Le spiagge sono enormi e pressoché deserte, solo qualche locale accovacciato sulla sabbia (sempre con l’immancabile tunica Kandura che costituisce per noi un certo motivo di disagio (in tutti i luoghi passibili di balneazione, spiagge, laghetti o wadi, abbiamo sempre trovato cartelli che invitano i turisti a coprirsi con un certo decoro, nel rispetto della cultura e tradizione locale). Il tramonto è bellissimo, l’acqua del mare è cristallina, anche se la poca luce del pomeriggio inoltrato non rende giustizia ai colori azzurro-turchese che scopriremo la mattina seguente con un giro in barca lungo la costa.
Il nostro Alberto ha preso contatti con una guida locale, un ragazzone estroverso e chiacchierone, con il quale risulta difficile non simpatizzare.

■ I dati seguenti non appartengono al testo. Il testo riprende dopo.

Definition substring_candidate (lower_map : list (string * string)) (raw_answer : string)
    : option string :=
  snd <$> List.find
            (fun '(opt_lower, _) =>
               contains opt_lower (lower raw_answer)
               || contains (lower raw_answer) opt_lower)
            lower_map.

Definition resolve_candidate (opts : list string) (raw_answer : string) : option string :=
  let lower_map := build_lower_map opts in
  let candidate := exact_candidate lower_map raw_answer in
  let candidate :=
    if truthy_opt candidate then candidate
    else match synonym_candidate lower_map raw_answer with
         | Some c => Some c
         | None => candidate
         end in
  if truthy_opt candidate then candidate
  else match substring_candidate lower_map raw_answer with
       | Some c => Some c
       | None => candidate
       end.

(** The block guarded by [request.options and raw_answer not in
    request.options], and the block with its guard. *)
Definition option_matcher (question : string) (opts : list string) (intent : string)
    (raw_answer : string) (conf : pyfloat) : string * pyfloat :=
  match resolve_candidate opts raw_answer with
  | Some c =>
      if truthy_str c then (c, conf)
      else (_repair_answer question (Some opts) intent, py_max conf f075)
  | None => (_repair_answer question (Some opts) intent, py_max conf f075)
  end.

Definition option_matcher_stage (request : AIRequest) (intent : string)
    (raw_answer : string) (conf : pyfloat) : string * pyfloat :=
  match supplied_options request with
  | [] => (raw_answer, conf)
  | opts =>
      if negb (str_in raw_answer opts)
      then option_matcher (question request) opts intent raw_answer conf
      else (raw_answer, conf)
  end.

(** [(v or "").strip()] *)
Definition or_empty_strip (v : json) : result string :=
  if truthy v then
    match v with
    | JStr s => Ok (strip s)
    | _ => Raise (no_attribute v "strip")
    end
  else Ok (strip "").

Definition normalize_raw_intent (raw_intent : json) (question : string) : result string :=
  if truthy raw_intent then
    match raw_intent with
    | JStr s => Ok (_normalize_intent (Some s) question)
    | _ => Raise (no_attribute raw_intent "strip")
    end
  else Ok (_normalize_intent None question).

Variable float_of_str : string -> option pyfloat.

(** The lines of [predict_answer] after a successful [json.loads]. *)
Definition postprocess (request : AIRequest) (ai_data : json) : result AIResponse :=
  a ← py_get ai_data "answer" JNull;
  raw_answer ← or_empty_strip a;
  raw_conf ← py_get ai_data "confidence" (JFloat f075);
  r ← py_get ai_data "reasoning" JNull;
  raw_reason ← or_empty_strip r;
  raw_intent ← py_get ai_data "intent" JNull;
  intent ← normalize_raw_intent raw_intent (question request);
  let conf := coerce_confidence float_of_str raw_conf in
  if _is_forbidden_answer raw_answer then
    let repaired := _repair_answer (question request) (options request) intent in
    Ok (mkResponse repaired (py_max conf f075)
                   "Repaired answer to avoid placeholders." (Some intent))
  else
    let '(raw_answer, conf) := option_matcher_stage request intent raw_answer conf in
    let intent := if bool_decide (intent ∈ ALLOWED_INTENTS) then intent else "unknown" in
    Ok (mkResponse raw_answer conf
                   (if truthy_str raw_reason then raw_reason
                    else "Answer chosen to maximize hiring chances.")
                   (Some intent)).

End Text.

End Runtime.

(** ** Predicates of the statements *)

(** The character every compiled pattern begins with. *)
Definition backslash : ascii := "\"%char.

(** The phrases the detector is written to catch. *)
Definition placeholder_phrases : list string :=
  [ "not provided"; "i don't know"; "do not know"; "n/a"; "na";
    "free text input"; "no additional information"; "nothing to add";
    "not sure" ].

(** A confidence in the closed interval from 0.70 to 0.99. *)
Definition in_range (f : pyfloat) : Prop :=
  exists q, f = FNum q /\ (0.70 <= q)%Q /\ (q <= 0.99)%Q.

(** [f == 0.0] *)
Definition is_zero (f : pyfloat) : bool :=
  match f with
  | FNum q => Qeq_bool q 0
  | _ => false
  end.

(** The options of the request are usable answers themselves: none is blank
    and none is flagged by the detector. *)
Definition clean_options (request : AIRequest) : Prop :=
  Forall (fun o => _is_forbidden_answer o = false) (supplied_options request).

(** One of the two zero-confidence terminal responses. *)
Definition terminal (response : AIResponse) : Prop :=
  response = CREDENTIALS_MISSING \/ exists e, response = SERVICE_ERROR e.

(** A value [(v or "").strip()] and [_normalize_intent] accept: a string, or
    anything false. *)
Definition text_like (v : json) : Prop :=
  truthy v = false \/ exists s, v = JStr s.

(** A stored match with nothing to serve: its [answerMappings] is the empty
    list, or its first mapping has no variants and an empty canonical
    value. *)
Definition nothing_to_serve (fields : list (string * json)) : Prop :=
  assoc "answerMappings" fields = Some (JArr [])
  \/ exists first rest,
       assoc "answerMappings" fields = Some (JArr (JObj first :: rest))
       /\ (assoc "variants" first = None \/ assoc "variants" first = Some (JArr []))
       /\ (assoc "canonicalValue" first = None
           \/ assoc "canonicalValue" first = Some (JStr "")).

(** ** Concrete requests and worlds *)

(** The request of the work-authorisation scenario. *)
Definition authorized_request : AIRequest :=
  {| question := "Are you authorized to work in the US?";
     options := Some ["Yes"; "No"];
     fieldType := "radio";
     userProfile := JObj [] |}.

(** A store that is the list of what was saved, with a search that finds
    nothing or a fixed match, and a save that appends. *)
Definition shelf : Type := list (Pattern.t * json).

Definition search_none (q : string) (s : shelf) : result json * shelf := (Ok JNull, s).

Definition search_finds (found : json) (q : string) (s : shelf) : result json * shelf :=
  (Ok found, s).

Definition save_appends (pattern : Pattern.t) (user_email : json) (s : shelf)
    : result bool * shelf :=
  (Ok true, (s ++ [(pattern, user_email)])%list).

Definition configured_environ : gmap string string :=
  {[ "AWS_ACCESS_KEY_ID" := "AKIAEXAMPLE"; "AWS_SECRET_ACCESS_KEY" := "example" ]}.

Definition configured_world : World shelf :=
  {| environ := configured_environ; store := []; calls := [] |}.

Definition bare_world : World shelf :=
  {| environ := ∅; store := []; calls := [] |}.

Definition no_float (s : string) : option pyfloat := None.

A lui il compito di organizzarci una delizioso barbecue serale di pesce appena tirato dalle reti, sistemandoci al meglio su una tavolata di travi improvvisata. Ma la vera ciliegina è il dopocena: tutti a bordo del suo sgangherato pick up, impregnato dell’odore del pescato e di nafta, alla ricerca lungo l’esteso litorale delle tartarughe intente alla deposizione delle uova e della schiusa di altre deposte nei mesi precedenti. Un solo rammarico: non avere potuto riprendere adeguatamente lo spettacolo cui abbiamo assistito, essendo rigorosamente vietato dai rangers della riserva di fare luce con l’utilizzo dei flash.
Ci svegliamo carichi e riposati per l’ultimo giorno del nostro tour, che comincia con una gita in barca alla ricerca dei delfini (che però non incontriamo). In compenso ammiriamo scorci incontaminati di spiagge bianche deserte, sullo sfondo del colore ocra delle rocce circostanti e del deserto, circondate da un mare con le graduazioni turchesi tipico delle più belle spiagge tropicali. Abbiamo il tempo di una doccia e di chiudere i bagagli, mettendo da parte o nello zaino a mano i vestiti che indosseremo a notte inoltrata in aeroporto, prima del volo notturno che ci ricondurrà in Italia.